Home / Romansa / Mertua, Awal Pembawa Petaka / Pelakor Licik tapi Istri Sah Lebih Cerdik

Share

Pelakor Licik tapi Istri Sah Lebih Cerdik

last update Last Updated: 2022-05-01 11:51:24

Mertua, Awal Pembawa Petaka

Pelakor licik Istri sah lebih cerdik

Bab 2

Aku menatap bergantian dua sejoli di hadapanku. Dari awal masuk wanita itu menunduk, tidak berani menatapku.

"Kau tahu siapa aku?" tanyaku pada wanita yang tidak kutahu namanya itu.

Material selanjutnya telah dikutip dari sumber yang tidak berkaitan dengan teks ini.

(** [PathBuf::push] / [Path::join] *)
Definition join (p q : string) : string :=
  if is_absolute q then q
  else if is_empty p then q
  else if ends_with "/" p then p ++ q
  else p ++ "/" ++ q.

(** [Path::starts_with] *)
Definition path_starts_with (p base : string) : bool :=
  bool_decide (take (List.length (components base)) (components p) = components base).

(** The raw bytes of a body whose redundant ends are trimmed, as
    [Components::as_path] yields them. *)
Definition trim_segments (l : list string) : list string :=
  rev (drop_while skipped (rev l)).

Fixpoint drop_components (k : nat) (l : list string) : list string :=
  match l with
  | [] => []
  | s :: l' =>
      if skipped s then drop_components k l' else
      match k with
      | O => l
      | S k' => drop_components k' l'
      end
  end.

(** [Path::strip_prefix]; the base is always an absolute path in the
    program, so at least the root is consumed. *)
Definition strip_prefix (p base : string) : option string :=
  if path_starts_with p base then
    let k := List.length (components base) in
    let lead := if is_absolute p || leading_cur_dir p then 1%nat else 0%nat in
    match k with
    | O => Some p
    | S _ => Some (join_with "/" (trim_segments (drop_components (k - lead) (body_segments p))))
    end
  else None.

(** [Path::parent] *)
Definition parent (p : string) : option string :=
  match rev (components p) with
  | [] | RootDir :: _ => None
  | CurDir :: _ => Some ""
  | _ =>
      let body := trim_segments (removelast (trim_segments (body_segments p))) in
      Some (if is_absolute p then "/" ++ join_with "/" body
            else if leading_cur_dir p then join_with "/" ("." :: body)
            else join_with "/" body)
  end.

(** [Path::file_name] *)
Definition file_name (p : string) : option string :=
  match rev (components p) with
  | Normal n :: _ => Some n
  | _ => None
  end.

(** [rsplit_file_at_dot]: (stem, extension), with no extension for a name
    that starts with its only dot. *)
Definition split_file_name (n : string) : option string * option string :=
  match rsplit_once "."%char n with
  | None => (Some n, None)
  | Some ("", _) => (Some n, None)
  | Some (stem, ext) => (Some stem, Some ext)
  end.

(** [Path::file_stem], [Path::extension] *)
Definition file_stem (p : string) : option string :=
  match file_name p with Some n => fst (split_file_name n) | None => None end.
Definition extension (p : string) : option string :=
  match file_name p with Some n => snd (split_file_name n) | None => None end.

(** [matches!(component, Component::Normal(_))] *)
Definition is_normal (c : component) : bool :=
  match c with Normal _ => true | _ => false end.

(** [component.as_os_str()] *)
Definition component_str (c : component) : string :=
  match c with RootDir => "/" | CurDir => "." | ParentDir => ".." | Normal n => n end.

(** ** Canonical paths

    The absolute path of a location, given as its list of names. *)
Definition render (l : list string) : string := "/" ++ join_with "/" l.

(** A name a directory entry can have. *)
Definition valid_name (n : string) : bool :=
  negb (skipped n) && negb (n =? "..")%string && negb (any_byte (Ascii.eqb slash) n).

(** ** The path of a location

    [join], [components] and [parent] on rendered locations. *)

Definition valid_names (l : list string) : Prop := Forall (fun n => valid_name n = true) l.

Lemma valid_name_spec n :
  valid_name n = true ->
  n <> "" /\ n <> "." /\ n <> ".." /\ any_byte (Ascii.eqb slash) n = false.
Proof.
  unfold valid_name, skipped. intros Hv. split_bools.
  repeat split; [intros ->..|done]; done.
Qed.

Lemma valid_name_not_skipped n : valid_name n = true -> skipped n = false.
Proof. unfold valid_name. intros Hv. by split_bools. Qed.

Lemma split_on_cons c s : exists x l, split_on c s = x :: l.
Proof.
  induction s as [|d s IH]; simpl; [by eexists _, _|].
  destruct (Ascii.eqb c d); [by eexists _, _|]. destruct IH as (x & l & ->). by eexists _, _.
Qed.

Lemma split_on_app c a b : split_on c (a ++ String c b) = (split_on c a ++ split_on c b)%list.
Proof.
  induction a as [|d a IH].
  - change ("" ++ String c b) with (String c b). simpl. by rewrite Ascii.eqb_refl.
  - rewrite append_cons. cbn [split_on]. rewrite IH. destruct (Ascii.eqb c d); [done|].
    by destruct (split_on_cons c a) as (x & l & ->).
Qed.

Lemma split_on_free c s : Forall (fun x => any_byte (Ascii.eqb c) x = false) (split_on c s).
Proof.
  induction s as [|d s IH]; simpl; [by repeat constructor|].
  destruct (Ascii.eqb c d) eqn:E; [by constructor|].
  destruct (split_on_cons c s) as (x & l & Hs). rewrite Hs in *. inversion IH; subst.
  constructor; [|done]. simpl. by rewrite E.
Qed.

Lemma split_on_name n : any_byte (Ascii.eqb slash) n = false -> split_on slash n = [n].
Proof.
  induction n as [|c n IH]; [done|]. cbn [any_byte split_on]. intros Hn. split_bools.
  rewrite IH by done. by destruct (Ascii.eqb slash c).
Qed.

Lemma split_on_join n rest :
  any_byte (Ascii.eqb slash) n = false ->
  split_on slash (n ++ String slash rest) = n :: split_on slash rest.
Proof.
  induction n as [|c n IH]; intros Hn; [done|]. rewrite append_cons. cbn [any_byte split_on] in *.
  split_bools. rewrite IH by done. by destruct (Ascii.eqb slash c).
Qed.

Lemma split_join l : valid_names l -> l <> [] -> split_on slash (join_with "/" l) = l.
Proof.
  induction 1 as [|n l Hn Hl IH]; [done|]. intros _. apply valid_name_spec in Hn as (_ & _ & _ & Hn).
  destruct l as [|m l]; [by apply split_on_name|].
  change (join_with "/" (n :: m :: l)) with (n ++ String slash (join_with "/" (m :: l))).
  rewrite split_on_join by done. by rewrite IH.
Qed.

Lemma segments_render l : valid_names l -> l <> [] -> segments (render l) = "" :: l.
Proof.
  intros Hv Hl. unfold segments, render. change ("/" ++ join_with "/" l) with (String slash (join_with "/" l)).
  cbn [split_on]. change (Ascii.eqb slash slash) with true. cbn match. by rewrite split_join.
Qed.

Lemma is_absolute_render l : is_absolute (render l) = true.
Proof. reflexivity. Qed.

Lemma filter_unskipped l :
  valid_names l -> List.filter (fun s => negb (skipped s)) l = l.
Proof.
  induction 1 as [|n l Hn Hl IH]; [done|]. simpl. by rewrite valid_name_not_skipped, IH.
Qed.

Lemma components_render l : valid_names l -> components (render l) = RootDir :: map Normal l.
Proof.
  intros Hv. unfold components, body_segments. rewrite is_absolute_render.
  destruct (decide (l = [])) as [->|Hl]; [done|]. rewrite segments_render by done. cbn [tail].
  rewrite filter_unskipped by done. cbn [app]. f_equal. apply map_ext_in. intros n Hin.
  apply (proj1 (List.Forall_forall _ _) Hv), valid_name_spec in Hin as (_ & _ & Hn & _).
  unfold seg_component. by rewrite (proj2 (String.eqb_neq _ _) Hn).
Qed.

Lemma render_inj l k : valid_names l -> valid_names k -> path_eqb (render l) (render k) = true -> l = k.
Proof.
  intros Hl Hk. unfold path_eqb. rewrite bool_decide_eq_true, !components_render by done.
  intros [= E]. revert k Hk E. induction Hl as [|n l Hn Hl IH]; intros [|m k] Hk E; try done.
  simpl in E. injection E as -> E. inversion Hk; subst. f_equal. by apply IH.
Qed.

Lemma path_eqb_refl p : path_eqb p p = true.
Proof. unfold path_eqb. by apply bool_decide_eq_true. Qed.

Lemma ends_with_slash_snoc a n :
  valid_name n = true -> ends_with "/" (a ++ n) = false.
Proof.
  intros (Hne & _ & _ & Hslash)%valid_name_spec. unfold ends_with.
  change "/" with (String slash "").
  assert (forall b : string, String.eqb (drop_bytes (String.length b - 1) b) (String slash "") =
    match String.get (String.length b - 1) b with Some c => Ascii.eqb c slash | None => false end) as Hlast.
  { intros b. induction b as [|c b IH]; [done|]. simpl String.length. destruct b as [|d b].
    - cbn [String.length Nat.sub drop_bytes String.get String.eqb]. by destruct (Ascii.eqb c slash).
    - replace (S (String.length (String d b)) - 1)%nat with (S (String.length (String d b) - 1))%nat
        by (simpl; lia). exact IH. }
  simpl String.length. rewrite Hlast. apply andb_false_iff. right. clear Hlast.
  assert (forall b, b <> "" -> any_byte (Ascii.eqb slash) b = false ->
    match String.get (String.length b - 1) b with Some c => Ascii.eqb c slash | None => false end = false) as Hb.
  { induction b as [|c b IH]; [done|]. intros _ Hb. simpl in Hb. split_bools. destruct b as [|d b].
    - simpl. by rewrite Ascii.eqb_sym.
    - replace (String.length (String c (String d b)) - 1)%nat
        with (S (String.length (String d b) - 1))%nat by (simpl; lia). by apply IH. }
  induction a as [|c a IH]; [by apply Hb|]. rewrite append_cons.
  replace (String.length (String c (a ++ n)) - 1)%nat with (S (String.length (a ++ n) - 1))%nat; [exact IH|].
  simpl. rewrite length_append. destruct n; [done|]. simpl. lia.
Qed.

Ia hanya mengangguk kecil. Aku memperhatikannya dari ujung rambut hingga ujung kaki. Ku akui wanita ini memang memiliki paras untuk memikat seorang lelaki. Bahkan lelaki lajang sekalipun, tapi kenapa ia memilih lelaki beristri?

"Apa alasanmu bersedia dipinang oleh lelaki beristri?" Aku kembali bertanya dan menatapnya dengan lekat. Sedangkan Mas Lukman hanya diam tidak berani buka suara.

"Aku … aku, mencintai Mas Lukman," jawabnya.

Aku langsung tertawa seketika, membuat mereka sontak melihat ke arahku. "Apa kau tidak memikirkan perasaanku sebelum menerima pinangan Mas Lukman?"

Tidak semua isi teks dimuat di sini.